国立劇場小劇場 文楽若手会

本公演で普段、主だった役を演じる機会の無い若手が主となって演じる公演。今回は4月公演で演じられた妹背山の通しのうちの後半部分(杉酒屋以降金殿まで)に井戸替が付け加わりました。

井戸替は笑えるし、音楽的にも楽しくて、面白い。4月は省略されてしまったので、無くて残念だった。楽しみだった恋苧環は、出だしの床がかなり危うかったような気もするけど、すぐに持ち直しました。いやはや、床のメンバーはいつも景事に出てくる方がほとんどだと思うのに、これだけの人数での合奏はやっぱり難しいのでしょう。里の童達はとっても可愛い。なぜ通常、里の子供たちの部分は省略されるのでしょうね。七夕らしい、可愛い場面なのに。鱶七上使は、希さんが今までの印象を覆す、迫力ある語りだったのが印象的でした。
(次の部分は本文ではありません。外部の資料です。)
(* ===== verification/Settlement.v ===== *)
(** The settlement module around the mint protocol: the confirmation of wallet
    registrations (confirm-wallet-registrations.service.ts) and the reads of
    prisma-settlement.repository.ts the campaign job starts from.  Campaigns themselves are
    in EscrowCampaign, the minting of one contributor in EscrowMint. *)

From S2P Require Import Prelude JsString Currency Db EscrowMint.

Module Settlement.
Import EscrowMint.

(** ** Repository reads *)

Definition equals_insensitive (a b : string) : bool := bool_decide (JsString.toLowerCase a = JsString.toLowerCase b).

Definition findPivsWithPassedIpoDeadline (now : Z) (s : db) : list (string * string) :=
  omap (λ p, match Piv.tokenId p, find_row (by_id IntakeCase.id (Piv.caseId p)) (cases s) with
             | Some token, Some c =>
                 match IntakeCase.ipoEndAt c with
                 | Some e => if e <=? now then Some (Piv.id p, JsString.BigInt_toString token) else None
                 | None => None
                 end
             | _, _ => None
             end) (pivs s).

Definition resolveAccountIdForWallet (wallet : string) (s : db) : option string :=
  WalletRegistration.accountId <$>
    find_row (λ r, equals_insensitive (WalletRegistration.walletAddress r) wallet) (walletRegistrations s).

Definition hasPosition (pivId accountId : string) (s : db) : bool :=
  exists_row (λ p, bool_decide (Position.pivId p = pivId) && bool_decide (Position.accountId p = accountId))
    (positions s).

(** ** Wallet registrations *)

Record registry := mkRegistry { rg_db : db; rg_cursor : option Z }.

Definition MAX_BLOCK_RANGE_PER_RUN : Z := 2000.
Definition WALLET_REGISTRY_RESCAN_OVERLAP_BLOCKS : Z := 32.
Definition WALLET_REGISTRY_CONFIRMATION_DEPTH : Z := 3.

Definition findPendingWalletRegistrationByCommitment (commitment : string) (s : db)
    : option WalletRegistration.t :=
  find_row (λ r, equals_insensitive (WalletRegistration.registrationCommitment r) commitment &&
                 bool_decide (WalletRegistration.registeredAt r = None)) (walletRegistrations s).

Definition countPendingWalletRegistrationsBefore (cutoff : Z) (s : db) : nat :=
  length (List.filter (λ r, bool_decide (WalletRegistration.registeredAt r = None) &&
                            (WalletRegistration.requestedAt r <? cutoff)) (walletRegistrations s)).

Definition register (at_ : Z) (r : WalletRegistration.t) : WalletRegistration.t :=
  WalletRegistration.mk (WalletRegistration.accountId r) (WalletRegistration.walletAddress r)
    (WalletRegistration.registrationCommitment r) (WalletRegistration.requestedAt r) (Some at_)
    (WalletRegistration.registrationTxHash r) (WalletRegistration.registrationBlockNumber r).

Definition confirmWalletRegistration (accountId : string) (at_ : Z) (s : db) : db :=
  set_walletRegistrations
    (update_where (by_id WalletRegistration.accountId accountId) (register at_) (walletRegistrations s)) s.

Section Watch.
Context (ulid : nat → string).

Definition recordWalletRegistrationAddressMismatch (accountId commitment stored onchain : string)
    (at_ : Z) (s : db) : db :=
  let '(auditId, s) := fresh ulid "audit_" s in
  audit_create (AuditLog.mk auditId None "settlement.wallet_registration_address_mismatch"
    "wallet_registration" accountId
    [("commitment", JStr commitment); ("stored_wallet_address", JStr stored); ("onchain_sender", JStr onchain)]
    at_) s.

(** A WalletRegistered log: its two arguments, each of which may be missing. *)
Record RegisteredEvent := mkEvent { ev_wallet : option string; ev_commitment : option string }.

Record WatchSummary := mkWatchSummary {
  ws_fromBlock : Z; ws_toBlock : Z; ws_eventsFound : nat; ws_confirmed : nat; ws_unmatched : nat;
  ws_mismatches : nat; ws_overdue : nat }.

(** the range one run may scan *)
Definition scan_from (cursor : option Z) (safeLatestBlock : Z) : Z :=
  match cursor with
  | None => safeLatestBlock
  | Some c => if WALLET_REGISTRY_RESCAN_OVERLAP_BLOCKS <? c
              then c - WALLET_REGISTRY_RESCAN_OVERLAP_BLOCKS + 1 else 0
  end.

Definition scan_to (fromBlock safeLatestBlock : Z) : Z :=
  if MAX_BLOCK_RANGE_PER_RUN <? safeLatestBlock - fromBlock
  then fromBlock + MAX_BLOCK_RANGE_PER_RUN else safeLatestBlock.

Definition watch_event (now : Z) (counts : nat * nat * nat) (event : RegisteredEvent) (s : db)
    : (nat * nat * nat) * db :=
  let '(confirmed, unmatched, mismatches) := counts in
  match ev_wallet event, ev_commitment event with
  | Some wallet, Some commitment =>
      match findPendingWalletRegistrationByCommitment commitment s with
      | None => ((confirmed, S unmatched, mismatches), s)
      | Some pending =>
          if negb (equals_insensitive (WalletRegistration.walletAddress pending) wallet)
          then ((confirmed, unmatched, S mismatches),
                recordWalletRegistrationAddressMismatch (WalletRegistration.accountId pending) commitment
                  (WalletRegistration.walletAddress pending) wallet now s)
          else ((S confirmed, unmatched, mismatches),
                confirmWalletRegistration (WalletRegistration.accountId pending) now s)
      end
  | _, _ => (counts, s)
  end.

Fixpoint watch_events (now : Z) (counts : nat * nat * nat) (events : list RegisteredEvent) (s : db)
    : (nat * nat * nat) * db :=
  match events with
  | [] => (counts, s)
  | e :: events => let '(counts, s) := watch_event now counts e s in watch_events now counts events s
  end.

(** [latest] and [getEvents] are the chain's head and log query; either may throw. *)
Definition ConfirmWalletRegistrations_execute (latest : result Z)
    (getEvents : Z → Z → result (list RegisteredEvent)) (now pendingWarnAfterMs : Z)
    : io registry WatchSummary :=
  await latestBlock := lift latest in
  await cursor := query (λ s, Ok (rg_cursor s)) in
  await overdue := query (λ s, Ok (countPendingWalletRegistrationsBefore (now - pendingWarnAfterMs) (rg_db s))) in
  let safeLatestBlock := latestBlock - WALLET_REGISTRY_CONFIRMATION_DEPTH in
  let fromBlock := scan_from cursor safeLatestBlock in
  if (safeLatestBlock <? 0) || (safeLatestBlock <? fromBlock)
  then ret (mkWatchSummary fromBlock safeLatestBlock 0 0 0 0 overdue)
  else
    let toBlock := scan_to fromBlock safeLatestBlock in
    await events := lift (getEvents fromBlock toBlock) in
    await counts := (λ s, let '(counts, d) := watch_events now (0, 0, 0)%nat events (rg_db s) in
                          (Ok counts, mkRegistry d (rg_cursor s))) in
    let '(confirmed, unmatched, mismatches) := counts in
    await _ := (λ s, (Ok tt, mkRegistry (rg_db s) (Some toBlock))) in
    ret (mkWatchSummary fromBlock toBlock (length events) confirmed unmatched mismatches overdue).

(** *** No block is skipped *)

Lemma scan_range cursor head :
  let from := scan_from cursor head in let to := scan_to from head in
  0 ≤ head → from ≤ head →
  from ≤ to ∧ to ≤ head ∧ to - from ≤ MAX_BLOCK_RANGE_PER_RUN ∧
  match cursor with
  | None => from = head
  | Some c => 0 ≤ c → 0 ≤ from ∧ from ≤ c + 1 ∧ (c < head → c < to)
  end.
Proof.
  intros from to H0 Hle. unfold to, scan_to.
  assert (match cursor with None => from = head | Some c => 0 ≤ c → 0 ≤ from ∧ from ≤ c + 1 ∧ c - from ≤ 32 end)
    as Hf.
  { unfold from, scan_from, WALLET_REGISTRY_RESCAN_OVERLAP_BLOCKS. destruct cursor as [c|]; [|done].
    destruct (32 <? c) eqn:E; boolify; lia. }
  unfold MAX_BLOCK_RANGE_PER_RUN in *. destruct (2000 <? head - from) eqn:E; boolify;
    (split; [lia|]; split; [lia|]; split; [lia|]; destruct cursor as [c|]; [|lia]; lia).
Qed.

(** *** Only a matching sender confirms *)

(** how one run may change the registrations *)
Definition reg_evolves (events : list RegisteredEvent) (r r' : WalletRegistration.t) : Prop :=
  r' = r ∨ ∃ at_ e wallet commitment, r' = register at_ r ∧ WalletRegistration.registeredAt r = None ∧
    In e events ∧ ev_wallet e = Some wallet ∧ ev_commitment e = Some commitment ∧
    equals_insensitive (WalletRegistration.walletAddress r) wallet = true ∧
    equals_insensitive (WalletRegistration.registrationCommitment r) commitment = true.

Lemma watch_event_evolves now counts e s all :
  List.NoDup (map WalletRegistration.accountId (walletRegistrations s)) → In e all →
  Forall2 (reg_evolves all) (walletRegistrations s) (walletRegistrations (watch_event now counts e s).2).
Proof.
  intros Hnd Hin. unfold watch_event. destruct counts as [[c u] m].
  assert (Forall2 (reg_evolves all) (walletRegistrations s) (walletRegistrations s)) as Hsame
    by (apply Forall2_same; by left).
  destruct (ev_wallet e) as [wallet|] eqn:Ew; [|done]. destruct (ev_commitment e) as [cm|] eqn:Ec; [|done].
  destruct (findPendingWalletRegistrationByCommitment cm s) as [p|] eqn:Ep; [|done].
  destruct (equals_insensitive _ wallet) eqn:Eq; simpl; [|done].
  apply find_row_Some in Ep as [Hp Hm]. boolify.
  assert (∀ l, (∀ r, In r l → In r (walletRegistrations s)) → Forall2 (reg_evolves all) l
    (update_where (by_id WalletRegistration.accountId (WalletRegistration.accountId p)) (register now) l)) as Hupd.
  { induction l as [|r l IH]; intros Hl; [constructor|]. rewrite update_where_cons.
    constructor; [|apply IH; intros; apply Hl; by right].
    unfold by_id. case_bool_decide as E; [|by left].
    assert (r = p) as -> by (eapply NoDup_map_inj_in; [exact Hnd|apply Hl; by left|done|done]).
    right. exists now, e, wallet, cm. by split_and!. }
  by apply Hupd.
Qed.

Lemma reg_evolves_trans all r r' r'' : reg_evolves all r r' → reg_evolves all r' r'' → reg_evolves all r r''.
Proof.
  intros [->|(a & e & w & c & -> & H)] [->|(a' & e' & w' & c' & -> & H')]; [by left| | |].
  - right. by eexists _, _, _, _.
  - right. by eexists _, _, _, _.
  - simpl in H'. destruct H' as [H' _]. done.
Qed.

Lemma watch_events_evolves now events all : (∀ e, In e events → In e all) → ∀ counts s,
  List.NoDup (map WalletRegistration.accountId (walletRegistrations s)) →
  Forall2 (reg_evolves all) (walletRegistrations s) (walletRegistrations (watch_events now counts events s).2).
Proof.
  induction events as [|e events IH]; intros Hin counts s Hnd; simpl.
  { apply Forall2_same. by left. }
  pose proof (watch_event_evolves now counts e s all Hnd (Hin e (or_introl eq_refl))) as H1.
  destruct (watch_event now counts e s) as [counts' s'] eqn:E. simpl in H1.
  assert (map WalletRegistration.accountId (walletRegistrations s') =
          map WalletRegistration.accountId (walletRegistrations s)) as Hids.
  { clear -H1. induction H1 as [|r r' l l' H _ IH]; simpl; [done|]. rewrite IH. f_equal.
    destruct H as [->|(? & ? & ? & ? & -> & _)]; done. }
  assert (Forall2 (reg_evolves all) (walletRegistrations s')
    (walletRegistrations (watch_events now counts' events s').2)) as H2.
  { apply IH; [intros; apply Hin; by right | by rewrite Hids]. }
  eapply Forall2_compose; [apply reg_evolves_trans | exact H1 | exact H2].
Qed.

End Watch.

(** The wallet watcher skips no block: whenever a run scans, its range is non-empty, at
    most two thousand blocks long, at least three confirmations behind the head, starts no
    later than the block after the stored cursor, and moves the cursor forward whenever
    there is a confirmed block beyond it; the cursor it leaves is the end of its range. *)
Theorem watcher_skips_no_block ulid latest getEvents now warn s c sum s' :
  rg_cursor s = Some c → 0 ≤ c →
  ConfirmWalletRegistrations_execute ulid (Ok latest) getEvents now warn s = (Ok sum, s') →
  let safe := latest - 3 in
  (rg_cursor s' = Some c ∧ (safe < 0 ∨ safe < ws_fromBlock sum)) ∨
  (rg_cursor s' = Some (ws_toBlock sum) ∧ 0 ≤ ws_fromBlock sum ≤ c + 1 ∧
   ws_fromBlock sum ≤ ws_toBlock sum ≤ safe ∧ ws_toBlock sum - ws_fromBlock sum ≤ 2000 ∧
   (c < safe → c < ws_toBlock sum)).
Proof.
  intros Hc Hpos H safe. unfold ConfirmWalletRegistrations_execute in H. inv_io H.
  rewrite Hc in H. change (latest - WALLET_REGISTRY_CONFIRMATION_DEPTH) with safe in H.
  destruct (_ || _) eqn:E in H.
  - apply ret_ok in H as [-> ->]. left. simpl. split; [done|]. apply orb_true_iff in E as [E|E]; boolify; auto.
  - boolify. destruct (scan_range (Some c) safe) as (R1 & R2 & R3 & R4); [lia|lia|].
    destruct (R4 Hpos) as (R5 & R6 & R7).
    unfold iobind, lift in H. destruct (getEvents _ _) as [events|]; [|done].
    destruct (watch_events _ _ _ _ _) as [[[n1 n2] n3] d]. injection H as <- <-. right. simpl.
    unfold MAX_BLOCK_RANGE_PER_RUN in R3. by split_and!.
Qed.

Lemma watcher_skips_no_block_witness :
  ∃ sum s', ConfirmWalletRegistrations_execute (λ _, "u") (Ok 5000) (λ _ _, Ok []) 0 300000
      (mkRegistry (mkDb [] [] [] [] [] [] [] [] [] [] [] [] [] 0 1) (Some 100)) = (Ok sum, s') ∧
    ws_fromBlock sum ≤ 101 ∧ 100 < ws_toBlock sum.
Proof.
  destruct (ConfirmWalletRegistrations_execute (λ _, "u") (Ok 5000) (λ _ _, Ok []) 0 300000
      (mkRegistry (mkDb [] [] [] [] [] [] [] [] [] [] [] [] [] 0 1) (Some 100))) as [[sum|e] s'] eqn:E.
  2:{ exfalso. vm_compute in E. discriminate E. }
  exists sum, s'. split; [reflexivity|].
  destruct (watcher_skips_no_block (λ _, "u") 5000 (λ _ _, Ok []) 0 300000
    (mkRegistry (mkDb [] [] [] [] [] [] [] [] [] [] [] [] [] 0 1) (Some 100)) 100 sum s'
    eq_refl ltac:(lia) E) as [[_ H]|(_ & H & _ & _ & H')].
  - vm_compute in E. injection E as <- <-. simpl in H. lia.
  - split; [lia|]. apply H'. lia.
Defined.

(** A wallet registration is confirmed only by an on-chain event that carries its own
    commitment and was sent from its own stored address; a confirmed registration never
    changes again, so rescanning the overlap confirms nothing twice, and an event from
    another address leaves the registration pending. *)
Theorem watcher_confirms_only_matching ulid latest events now warn s :
  List.NoDup (map WalletRegistration.accountId (walletRegistrations (rg_db s))) →
  let s' := (ConfirmWalletRegistrations_execute ulid latest (λ _ _, Ok events) now warn s).2 in
  Forall2 (reg_evolves events) (walletRegistrations (rg_db s)) (walletRegistrations (rg_db s')) ∧
  Forall2 (λ r r', WalletRegistration.registeredAt r ≠ None → r' = r)
    (walletRegistrations (rg_db s)) (walletRegistrations (rg_db s')).
Proof.
  intros Hnd s'.
  assert (Forall2 (reg_evolves events) (walletRegistrations (rg_db s)) (walletRegistrations (rg_db s'))) as H.
  { unfold s', ConfirmWalletRegistrations_execute, iobind, lift, query.
    assert (Forall2 (reg_evolves events) (walletRegistrations (rg_db s)) (walletRegistrations (rg_db s))) as Hsame
      by (apply Forall2_same; by left).
    destruct latest as [b|]; [|done]. destruct (_ || _); [done|].
    pose proof (watch_events_evolves ulid now events events (λ e H, H) (0, 0, 0)%nat (rg_db s) Hnd) as H.
    destruct (watch_events _ _ _ _ _) as [[[n1 n2] n3] d]. exact H. }
  split; [done|]. eapply Forall2_impl; [exact H|].
  intros r r' [->|(at_ & e & w & c & -> & Hn & _)] Hr; [done|by destruct Hr].
Qed.

Definition demo_registry : registry :=
  mkRegistry (mkDb [] [] [] [] [] [] [] [] [] []
    [WalletRegistration.mk "alice" "0xAb" "0xC1" 0 None None None; WalletRegistration.mk "bob" "0xb0" "0xC2" 0 None None None] [] [] 0 1)
    (Some 100).

Lemma watcher_confirms_only_matching_witness :
  let events := [mkEvent (Some "0xab") (Some "0xc1"); mkEvent (Some "0xEE") (Some "0xc2")] in
  let s' := (ConfirmWalletRegistrations_execute (λ _, "u") (Ok 500) (λ _ _, Ok events) 7 300000 demo_registry).2 in
  map WalletRegistration.registeredAt (walletRegistrations (rg_db s')) = [Some 7; None] ∧
  Forall2 (reg_evolves events) (walletRegistrations (rg_db demo_registry)) (walletRegistrations (rg_db s')).
Proof.
  intros events s'. split; [vm_compute; reflexivity|].
  apply (watcher_confirms_only_matching (λ _, "u") (Ok 500) events 7 300000 demo_registry).
  vm_compute. repeat constructor; simpl; intuition discriminate.
Defined.

End Settlement.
一番面白かったのは、やはり睦さん・清志郎さんの床に簑紫郎さんのお三輪の金殿でしょうか。嫉妬に至るお三輪ちゃんの表現は圧巻でした。それでも、金殿って難しいのだということがよくわかりました。咲師匠・燕三さんの床や勘十郎さんのお三輪ちゃんの金殿は、随所に工夫がちりばめられています。お三輪ちゃんはあらゆる感情を見せ、心の動きの表現は精緻を極め、観ている方も、その場その場で「なるほど、その部分はそう解釈するのか」と驚かされます。まるで段全体、いや、それ以外の段も含めた狂言全体が目の前に立ち上がってくるような、スリリングな体験です。

それでも、若手会も面白かったです。若手会を観れば、若手と言われる人達のこともわかるし、本公演のレベルの高さがよく分かって観客も勉強になります。来年も楽しみにしています。